Here was our task debrief;
Art has had a troubled relationship with propaganda, which is frequently seen as overly didactic.
The history of print as a medium is often associated with radical politics. From the Russian constructivists to the art students of May ’68, to contemporary protest posters from many artists in countries around the world, artists have used print to create quick and bold statements, to combine images and text.
Using stencil printing, we would like you to produce an image that functions as a piece of propaganda in response to the challenges we face today in our societies and in our cultures. Consider the relationship between the imagery you use and the concepts you are exploring and think about what issues you would like your 2016 student revolt to address!
Source: Task debrief – Reading University Blackboard Learn
There are a lot of things that I feel passionate about and that I could do my stencil printing on, including the topics of; endangered animals, brexit, the American elections, sexism and feminism. But after a few hours of having a sit down, think, and a doodle (what else are you supposed to do?), I came across the quote
Can you see me now?
This led me to looking at the topic that was raised a few months back;
Free the nipple
When this hit the news, I felt incredibly passionate about the topic. My take on the subject was all about the women who were breastfeeding their babies in public. This is in no way, shape or form, is a sexual act, unlike how some men and reports I found were showing this. It is a simple act of the human body to want and need food, including those babies who still need fresh milk from their mothers. It did, however, become a fashion statement very quickly. This personally annoyed me as many of the articles reporting the ‘#freetheboob’ movement, were commenting on how uncomfortable bras were and how it is just commercialism that is making us buy bras. How ‘Free the Nipple’ became summer’s biggest fashion trend – EveningStandard. Yes, it has been scientifically studied as to whether women need to wear bras or not, and apparently we don’t, (Here’s Why You Shouldn’t Wear A Bra, According To Science – IFLScience) but that doesn’t mean we need a hashtag and a fashion trend about it, especially when it draws it away from the Free the Nipple campaign, which is very different.

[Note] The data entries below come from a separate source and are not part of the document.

(** The tree built from [["a", "b", "c"]]: height 2, seven nodes. *)
Lemma built_tree_is_perfect_witness :
  exists r,
    root abc_tree = Some r /\
    perfect (Nat.log2 (List.length (padded abc))) r = true /\
    List.length (nodes r) = 2 ^ S (Nat.log2 (List.length (padded abc))) - 1.
Proof.
  apply (@built_tree_is_perfect abc default_digest abc_tree).
  reflexivity.
Defined.

(** X5: read from left to right, the values of the leaves of the built tree
    are the digests of the kept items, in input order: each kept item has one
    leaf, and no other item has any. *)
Theorem leaves_are_kept_digests (iterable : list pyobj) (D : pyobj -> string)
  (t : MerkleTree) :
  __init__ iterable D = Ok t ->
  exists r, root t = Some r /\ fringe r = map D (kept iterable).
Proof.
  intros Hinit.
  destruct (@built_root_facts iterable D t Hinit) as [r [Hroot [_ [Hfr _]]]].
  now exists r.
Qed.

(** Of six items the first four have leaves. *)
Lemma leaves_are_kept_digests_witness :
  exists r,
    root six_tree = Some r /\
    fringe r = map default_digest (kept six_items).
Proof.
  apply (@leaves_are_kept_digests six_items default_digest six_tree).
  reflexivity.
Defined.

(** Of six items the fourth is kept, and [contains] finds it. *)
Lemma kept_items_are_contained_witness :
  contains six_tree (PyStr "d") = true.
Proof.
  apply (@kept_items_are_contained six_items default_digest six_tree
           (PyStr "d")).
  - reflexivity.
  - cbn. do 3 right. left. reflexivity.
  - reflexivity.
Defined.

(** ** The root digest *)

Lemma fringe_length (h : nat) :
  forall n, perfect h n = true -> List.length (fringe n) = 2 ^ h.
Proof.
  induction h as [|h IH]; intros [val [l|] [r|]] H;
    cbn [perfect left right] in H; try discriminate.
  - reflexivity.
  - apply andb_true_iff in H. destruct H as [Hl Hr].
    rewrite fringe_parent, length_app, (IH l Hl), (IH r Hr).
    rewrite Nat.pow_succ_r'. lia.
Qed.
(** * PIMA alarm panel protocol engine (pima_protocol.py)

    A shallow embedding of [custom_components/pima/pima_protocol.py] and of
    the constants of [const.py] it uses: the frame codec, the UDP wake
    sequence, the TCP login/command/disconnect session inside the retry
    loop, and the command facade.

    Python values are represented as follows.
    - [bytes] is [list byte]; [str] is [string].  A character of a [string]
      whose code is above 127 stands for a non-ASCII code point.
    - A call that may raise returns a [res]: [Ret v] or [Raise e].
    - Socket and clock effects run in the monad [M], which threads the local
      variable [sock] and the scripted behaviour of the network, and which
      emits the chronological list of effects performed.  Sleeps are
      recorded in milliseconds.  [settimeout] and the debug log lines have no
      effect that a caller can observe and are left out; the log lines that
      mark the course of the retry loop are kept as events.
    - The exceptions are those [except Exception] catches; interrupts of the
      interpreter are outside the model.

    The development also covers the pure helpers of [logging_utils.py] and
    the callers of the protocol handler on the Home Assistant side: the
    coordinator's poll ([__init__.py]), the entity's state and service
    methods ([alarm_control_panel.py]) and the user step of the config flow
    ([config_flow.py]). *)

From Stdlib Require Import List String Ascii NArith ZArith Bool Arith Lia.
From Stdlib Require Import Strings.Byte DecimalString.
Import ListNotations.
Local Open Scope string_scope.
Local Open Scope list_scope.

(** ** Python values and exceptions *)

Definition bytes := list byte.

Inductive exn : Type :=
| UnicodeEncodeError
| OverflowError
| IndexError
| OSError.

Inductive res (A : Type) : Type :=
| Ret (a : A)
| Raise (e : exn).
Arguments Ret {A} a.
Arguments Raise {A} e.

Definition rbind {A B} (r : res A) (k : A -> res B) : res B :=
  match r with
  | Ret a => k a
  | Raise e => Raise e
  end.

(** Python's normalisation of a slice bound against a sequence of length
    [len]: a negative bound counts from the end, and the result is clamped
    to [0 .. len]. *)
Definition slice_bound (len : nat) (i : Z) : nat :=
  let j := if (i <? 0)%Z then (i + Z.of_nat len)%Z else i in
  Nat.min len (Z.to_nat j).

(** [slice lo hi l] is [l[lo:hi]]; an omitted bound is [None]. *)
Definition slice {A} (lo hi : option Z) (l : list A) : list A :=
  let len := List.length l in
  let a := match lo with Some i => slice_bound len i | None => 0 end in
  let b := match hi with Some i => slice_bound len i | None => len end in
  firstn (b - a) (skipn a l).

Definition bytes_eqb (x y : bytes) : bool :=
  if list_eq_dec Byte.byte_eq_dec x y then true else false.

(** [bytes.startswith] and [bytes.endswith]. *)
Definition startswith (l p : bytes) : bool :=
  bytes_eqb (firstn (List.length p) l) p.

Definition endswith (l p : bytes) : bool :=
  (List.length p <=? List.length l)%nat && bytes_eqb (skipn (List.length l - List.length p) l) p.

(** [str.encode("ascii")]: raises on the first character above 127. *)
Definition is_ascii (c : ascii) : bool := (nat_of_ascii c <? 128)%nat.

Fixpoint encode_ascii (s : string) : res bytes :=
  match s with
  | EmptyString => Ret []
  | String c s' =>
      if is_ascii c
      then rbind (encode_ascii s') (fun bs => Ret (byte_of_ascii c :: bs))
      else Raise UnicodeEncodeError
  end.

(** [bytes.decode("ascii", errors="ignore")]: bytes above 127 are dropped. *)
Fixpoint decode_ascii_ignore (bs : bytes) : string :=
  match bs with
  | [] => EmptyString
  | b :: bs' =>
      if is_ascii (ascii_of_byte b)
      then String (ascii_of_byte b) (decode_ascii_ignore bs')
      else decode_ascii_ignore bs'
  end.

(** ** const.py *)

Definition COMMAND_TIMEOUT : nat := 30.
Definition RETRY_ATTEMPTS : nat := 3.

Definition STATE_DISARMED := "disarmed".
Definition STATE_ARMED_AWAY := "armed_away".
Definition STATE_ARMED_HOME := "armed_home".
Definition STATE_ARMED_NIGHT := "armed_night".

Definition PIMA_STATE_MAP : list (string * string) :=
  [ ("0", STATE_DISARMED);
    ("1", STATE_ARMED_AWAY);
    ("2", STATE_ARMED_HOME);
    ("3", STATE_ARMED_NIGHT) ].

Definition FRAME_START : bytes := [xdb].
Definition FRAME_END : bytes := [xdc].
Definition COMMAND_FLAG : bytes := [xff].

I did not know this, but Free the Nipple is a lot bigger than just the whole breastfeeding in public taboo. The Free the Nipple campaign has been described as
…a global campaign of change, focused on the equality, empowerment, and freedom of all human beings. Free the nipple has become a premiere voice for gender equality, utilizing all forms of modern media, to raise awareness and effect change on various social issues, and injustices.
Looking closer and at more detail of what the Free the Nipple campaign truly stood for, I was inspired to create my own piece of propaganda to support the campaign. I couldn’t exactly just whip off my shirt to reveal no bra to show my point, like hundreds of men and women did on Brighton Beach to protest against the social media policies banning on the female nipples.
‘Free The Nipple’: Hundreds Gather In Topless Protest On Brighton Beach – Huffington Post
I could, however, create a stencil printing, using my new found information on the Free the Nipple campaign, and the quote that inspired all of this; Can you see me now? I did have to take a moment to figure out what I could do inn order to get my point across – the female, and the male nipples, are something that we should not be ashamed of and that we should not hide. It should not be a taboo.
I therefore created the following design whereupon the nipple and the boob that are uncovered are the centre of attention, being the focal point of the print.
I initially couldn’t decide on whether I wanted this design, or to invert it and print where the majority of the page was black, showing a white boob and a black nipple. However, I soon realised that this could not be done as there would be multiple areas of the print that were not connected, hence I went for this design.
I also changed the composition of the wording several times. The consistent parts were the bra itself, the O, U and nipple. Initially, the ‘o’ of the ‘now’ was smaller, as to represent the other nipple. I did change this as it looked, to me, out of place, so I changed it to the now, larger ‘O’. I also changed the composition of the ‘y’ as originally it was vertical. The reason for this change was due to it being more aesthetically pleasing, but looking back, it now also follows the curvature of the breast which accentuates both the breast and the nipple.
The screen printing itself was interesting.. I have done screen printing before, however the screen printing ink has never stained this much! A tiny bit on my hands and it stayed there for days. As per usual, some of the prints were absolutely atrocious and barely legible, however there were a couple of them which were crisp and defined!
Our exhibition isn’t fully up yet, but will be open on Thursday afternoon, so more photos and updates soon!